Many will be surprised to know that Mississippi is one of only six states which have installed RTW in their constitution. (The other 17 RTW states do it by statute.) In 1960 Ross Barnett became governor and sought to offset his anti-corporate image by launching a big pitch for measures to make Mississippi business friendly. Meantime, however, he found quicker popularity as an arch-segregationist.
Barnett’s pro-business program included RTW and also elimination of the state income tax. Lawmakers would only cut the 6 percent income top rate in half, though many legislators warned it would virtually drain the state’s thin revenue stream. Barnett left office bragging that the 3 percent top income rate would produce an industrial miracle. Instead, the state remained last. Within four years, most of the income tax cut had to be restored as well as the sales tax hiked.
Fast forward to Haley Barbour’s eight years playing the jobs-jobs-jobs theme (and Gov. Phil Bryant keeping the melody going, boasting his 2012 legislative record was most “business friendly” in history). Yet, we saw an Associated Press report last week that new federal government figures showed Mississippi was one of just six states which slid back into recession and whose employment was still 71,000 jobs below 2008.
The Nissan unionization attempt has broader significance in this state’s economic history than many realize because it could become a landmark in the state’s economy.
Unions, once a potent segment of the state’s population until their sharp decline began in the 1960s, have lost ground partly due to the state’s inherent independence, but also an increasingly strong corporate influence in state government policy.
When Gov.
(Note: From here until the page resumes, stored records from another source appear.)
Lemma reload_never_raises_witness :
  exists s',
    load_database (add_nickname tearing "root" "Owl" Nest.pilot (boot FileMissing)).2
    = Ret s'.
Proof.
  destruct (reload_never_raises FileMissing
              (add_nickname tearing "root" "Owl" Nest.pilot (boot FileMissing)).2 I)
    as (s' & Hload & _).
  - apply rtc_once, step_register_run.
  - exists s'. exact Hload.
Defined.

(** X16. What a load makes of a stored object: the registry is replaced
    as a whole, it has an entry exactly for the keys of the document, and
    each entry is the coercion of that key's value alone; in particular a
    list of integers is kept without its negative members, whatever the
    other keys hold.  Nothing of the previous registry survives. *)
Theorem load_replaces_registry s members s' :
  database_file s = FileHolds (JObject members) ->
  load_database s = Ret s' ->
  (forall k l,
      nickname_role_db s' !! k = Some l <->
      exists v, dict_of_object members !! k = Some v /\ coerce_value v = Ret l)
  /\ (forall k ids,
        dict_of_object members !! k = Some (JList (JInt <$> ids)) ->
        nickname_role_db s' !! k = Some (List.filter (fun z => 0 <=? z) ids))
  /\ pending_verifications s' = pending_verifications s.
Proof.
  intros Hf. rewrite (load_document s _ Hf).
  destruct (coerce_document (JObject members)) as [db|] eqn:Hdoc; [|done].
  intros [= <-]. simpl.
  pose proof (coerce_document_lookup members db Hdoc) as Hlookup.
  split; [done|]. split; [|done].
  intros k ids Hk. apply Hlookup. eexists. split; [exact Hk|].
  apply coerce_list_ints.
Qed.

Lemma load_replaces_registry_witness :
  exists s',
    load_database
      (Store {[ "Old" := [1] ]} ∅
         (FileHolds (JObject [("X", JList [JInt 5; JInt (-3); JInt 8])])) [])
    = Ret s'
    /\ nickname_role_db s' !! "X" = Some [5; 8].
Proof.
  exists (Store {[ "X" := [5; 8] ]} ∅
            (FileHolds (JObject [("X", JList [JInt 5; JInt (-3); JInt 8])]))
            [Ev (Print LogLoaded) None]).
  assert (load_database
            (Store {[ "Old" := [1] ]} ∅
               (FileHolds (JObject [("X", JList [JInt 5; JInt (-3); JInt 8])])) [])
          = Ret (Store {[ "X" := [5; 8] ]} ∅
                   (FileHolds (JObject [("X", JList [JInt 5; JInt (-3); JInt 8])]))
                   [Ev (Print LogLoaded) None])) as Hload
    by (vm_compute; reflexivity).
  split; [exact Hload|].
  refine (proj1 (proj2 (load_replaces_registry _
            [("X", JList [JInt 5; JInt (-3); JInt 8])] _ _ Hload))
            "X" [5; -3; 8] _).
  - reflexivity.
  - vm_compute. reflexivity.
Defined.

(** ** Trimming and decimal texts *)

Lemma all_chars_app p (a b : string) :
  Py.all_chars p (a +:+ b) = Py.all_chars p a && Py.all_chars p b.
Proof.
  induction a as [|c a IH]; [done|].
  rewrite app_String. simpl. by rewrite IH, andb_assoc.
Qed.

Lemma lstrip_whitespace (s : string) :
  Py.all_chars Py.is_space s = true -> Py.lstrip s = "".
Proof.
  induction s as [|c s IH]; [done|]. simpl.
  intros [Hc Hs]%andb_true_iff. rewrite Hc. auto.
Qed.

(** X17. Trimming twice is trimming once, and a text trims to the empty
    string exactly when it consists of whitespace only: a nickname is
    refused by [add_nickname] for being empty in that case and in no
    other. *)
Theorem strip_idempotent_and_empty (s : string) :
  Py.strip (Py.strip s) = Py.strip s
  /\ (Py.strip s = "" <-> Py.all_chars Py.is_space s = true).
Proof.
  destruct (strip_trimmed s) as (pre & post & Hs & Hpre & Hpost & Hstart & Hend).
  split; [by apply strip_fixed|]. split.
  - intros Hempty. rewrite Hempty in Hs. rewrite Hs, !all_chars_app, Hpre, Hpost.
    done.
  - intros Hall. unfold Py.strip. by rewrite lstrip_whitespace.
Qed.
Ronnie Musgrove landed Nissan in 2002 – after years of the state trying to recruit an auto plant – it brought almost 6,000 new jobs, the biggest single injection of good-paying jobs since Pascagoula’s 1980s shipbuilding boom. However, to get Nissan, Mississippi virtually “gave away the store” issuing some $400 million in bonds. Although state industry-hunters never publicly admit it, they have always used Mississippi’s anti-unionism (and RTW constitutional protection) as a selling point to lure industries such as Nissan (and now Toyota) to locate here.
Studies based on Department of Labor figures show union members earn better wages and have better health benefits than non-union workers. In 2010, median weekly earnings of union members were $917 as compared to $717 for non-union workers.
Higher wages and health care are, of course, what workers in this state badly need. So the Nissan unionization case presents this state with a dilemma: Would an organized labor breakthrough be a good thing or a bad thing for Mississippi? We’ll see how this all plays out.